Repeat only the lines running from the beginning of the material through the line that contains "assert (Hm : within".

---- Given records

Lemma serves_step_refusal hops : within R (step_refusal hops).
Proof. induction hops as [|hop hops IH]; [within_steps|]. simpl. unfold hop_refusal. within_steps. Qed.
#[local] Hint Resolve serves_on_sessions serves_establish_declared serves_record_failure_locked serves_establish_fence
  serves_step_refusal : runtime.

Lemma serves_apply_step id steps step : within R (apply_step id steps step).
Proof.
  assert (Hm : within R (mint_step id step)) by (unfold mint_step; within_steps). unfold apply_step.
  constructor. intros c. unfold op_bind at 1. pose proof (within_at _ _ Hm c) as Hc.
  destruct (mint_step id step c) as [[s|st] c1] eqn:E; [|done]. cbn [snd] in Hc. etrans; [exact Hc|].
  apply mint_step_unverified in E. apply (within_at R). apply within_bind; [exact _| |within_steps].
  constructor. intros c2. by apply serves_store_step.
Qed.

Lemma serves_verify_steps {A} r epoch boot plan (k : StepTable -> Op A) : V r -> (forall steps, within R (k steps)) ->
  within R (op_bind (gets co_apply_steps) (fun steps => op_bind (modify (fun c => with_apply_steps c
    (foldl (verify_step (stamp epoch boot r)) (steps, false) (pl_restores plan)).1)) (fun _ => k steps))).
Proof.
  intros Hr Hk. constructor. intros c. unfold gets, modify, op_bind. etrans; [|apply Hk]. by apply serves_verify.
Qed.

Lemma serves_verification r : V r -> within R (record_effect_verification r).
Proof.
  intros Hr. unfold record_effect_verification. cbn zeta. within_steps. apply serves_verify_steps; [done|]. within_steps.
Qed.
#[local] Hint Resolve serves_apply_step serves_verification : runtime.
Lemma grant_now_value dep bound detail c id c' : grant_now dep bound detail c = (Value (Value id), c') ->
  exists t, grant (co_authority c) dep bound (co_epoch c) (co_boot c) t (po_grant_ttl_ns (co_policy c)) detail =
    (Value id, co_authority c').
Proof.
  unfold grant_now. intros H. op_value H. unfold now in Hm. op_read H. unfold on_authority in H.
  assert (Hc : co_authority c0 = co_authority c /\ co_epoch c0 = co_epoch c /\ co_boot c0 = co_boot c /\ co_policy c0 = co_policy c)
    by (destruct has_clock; by injection Hm as _ <-).
  destruct Hc as (-> & -> & -> & ->) in H. exists a. destruct (grant _ _ _ _ _ _ _ _) as [x r]. by injection H as -> <-.
Qed.

(** One step. *)
Lemma mint_step_value id step c s c' : registry_bounded (co_authority c) -> mint_step id step c = (Value s, c') ->
  minting c c' /\ step_outcome c c' step s.
Proof.
  intros Hb. unfold mint_step. intros H. op_value H. destruct (step_refusal_value _ _ _ _ Hm) as [M1 Hclear].
  destruct a; [injection H as <- <-; split; [done|]; split; [done..|by left]|]. cbn zeta in H.
  split_test; [injection H as <- <-; split; [done|]; split; [done..|by left]|]. op_value H.
  op_within minting Hm0 M2. destruct a as [gid|st].
  2: { injection H as <- <-. split; [by etrans|]. split; [done..|by left]. }
  op_read H. injection H as <- <-. destruct (mt_grants _ _ M1 Hb) as [Hb1 _].
  destruct (grant_now_value _ _ _ _ _ _ Hm0) as [t Hg]. destruct (grant_value _ _ _ _ _ _ _ _ _ _ (rb_wf _ Hb1) Hg) as
    (Hnew & g & G1 & G2 & G3 & G4 & G5 & G6 & G7).
  split; [by etrans|]. apply (step_outcome_kept c c0 c1 c1); try done; [apply (mt_grants _ _ M2 Hb1)|].
  split; [done..|]. right. split; [done|]. split.
  - eapply Forall_impl; [by apply Hclear|]. intros k. rewrite (hop_clear_minting _ _ k M2). by rewrite (hop_clear_minting _ _ k M1).
  - exists gid, g. do 5 (split; [done|]). split; [|done]. rewrite G4. by bool_prop.
Qed.

(** The loop over the steps. *)
Lemma apply_fold_value id restores prior c steps c' : registry_bounded (co_authority c) ->
  fold_op (apply_step id) prior restores c = (Value steps, c') ->
  minting c c' /\ exists results, steps = prior ++ results /\ Forall2 (step_outcome c c') restores results.
Proof.
  revert prior c. induction restores as [|step restores IH]; intros prior c Hb H.
  { injection H as <- <-. split; [done|]. exists []. by rewrite app_nil_r. }
  cbn [fold_op] in H. op_value H. unfold apply_step in Hm. op_value Hm.
  destruct (mint_step_value _ _ _ _ _ Hb Hm0) as [M1 Ho]. op_value Hm. op_within minting Hm1 M2. cbn zeta in Hm.
  op_value Hm. op_within minting Hm2 M3. injection Hm as <- <-. destruct (mt_grants _ _ M1 Hb) as [Hb1 _].
  assert (M4 : minting c1 c3) by (by etrans). destruct (mt_grants _ _ M4 Hb1) as [Hb3 _].
  destruct (IH _ _ Hb3 H) as [M5 (results & -> & Hr)]. split; [by do 2 (etrans; [done|])|].
  exists (a0 :: results). rewrite <- app_assoc. split; [done|]. constructor.
  - apply (step_outcome_kept c c c1 c'); try done. by etrans.
  - eapply Forall2_impl; [exact Hr|]. intros x y. apply step_outcome_kept; try done; [by etrans|].
    by apply (mt_grants _ _ M5 Hb3).
Qed.
End applying.

(** Steps that leave the retained plans alone. *)
Definition plans_kept (c c' : Coordinator) : Prop := co_plans c' = co_plans c.

#[export] Instance plans_kept_frames : Frames plans_kept.
Proof. split; [split|..]; unfold plans_kept; [done|intros c1 c2 c3; congruence|done..]. Qed.

(** What a receipt promises about a plan that was applied between [c] and [c']. *)
Record receipt_holds (c c' : Coordinator) (plan : ReconstructionPlan) (receipt : ApplyReceipt) : Prop := {
  rh_plan : ap_plan receipt = pl_id plan;
  rh_identity : ap_epoch receipt = co_epoch c /\ ap_boot receipt = co_boot c;
  rh_steps : Forall2 (step_outcome c c') (pl_restores plan) (ap_steps receipt);
  rh_counts : ap_applied receipt + ap_failed receipt = zlen (pl_restores plan);
  rh_unverified : ap_verified receipt = 0 /\ ap_unverified receipt = ap_applied receipt;
  rh_complete : ap_complete receipt = true <-> Forall (fun s => sr_state s = AckState.Applied) (ap_steps receipt);
  rh_outcome : ap_outcome receipt = Code.Ok -> pl_restores plan = [];
  rh_state : exists plan', map_find (pl_id plan) (co_plans c') = Some plan' /\
    (pl_state plan' = PlanState.Applied <-> ap_complete receipt = true)
}.

Lemma filter_parts {A} (p : A -> bool) l :
  zlen (filter (fun x => p x = true) l) + zlen (filter (fun x => p x = false) l) = zlen l.
Proof.
  induction l as [|x l IH]; [done|]. rewrite !filter_cons. destruct (p x) eqn:E.
  - rewrite decide_True, (decide_False (P := true = false)) by done. rewrite !zlen_cons. lia.
  - rewrite decide_False, (decide_True (P := false = false)) by done. rewrite !zlen_cons. lia.
Qed.

Lemma filter_refused {A} (p : A -> bool) l : zlen (filter (fun x => p x = false) l) = 0 <-> Forall (fun x => p x = true) l.
Proof.
  split.
  - induction l as [|x l IH]; [done|]. rewrite filter_cons. destruct (p x) eqn:E.
    + rewrite decide_False by done. intros H. constructor; [done|by apply IH].
    + rewrite decide_True, zlen_cons by done. pose proof (zlen_nonneg (filter (fun x => p x = false) l)). lia.
  - induction 1 as [|x l Hx _ IH]; [done|]. rewrite filter_cons, decide_False by (by rewrite Hx). done.
Qed.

--------

| Exercise output |
Lemma serves_step_refusal hops : within R (step_refusal hops).
Proof. induction hops as [|hop hops IH]; [within_steps|]. simpl. unfold hop_refusal. within_steps. Qed.
#[local] Hint Resolve serves_on_sessions serves_establish_declared serves_record_failure_locked serves_establish_fence
  serves_step_refusal : runtime.

Lemma serves_apply_step id steps step : within R (apply_step id steps step).
Proof.
  assert (Hm : within R (mint_step id step)) by (unfold mint_step; within_steps). unfold apply_step.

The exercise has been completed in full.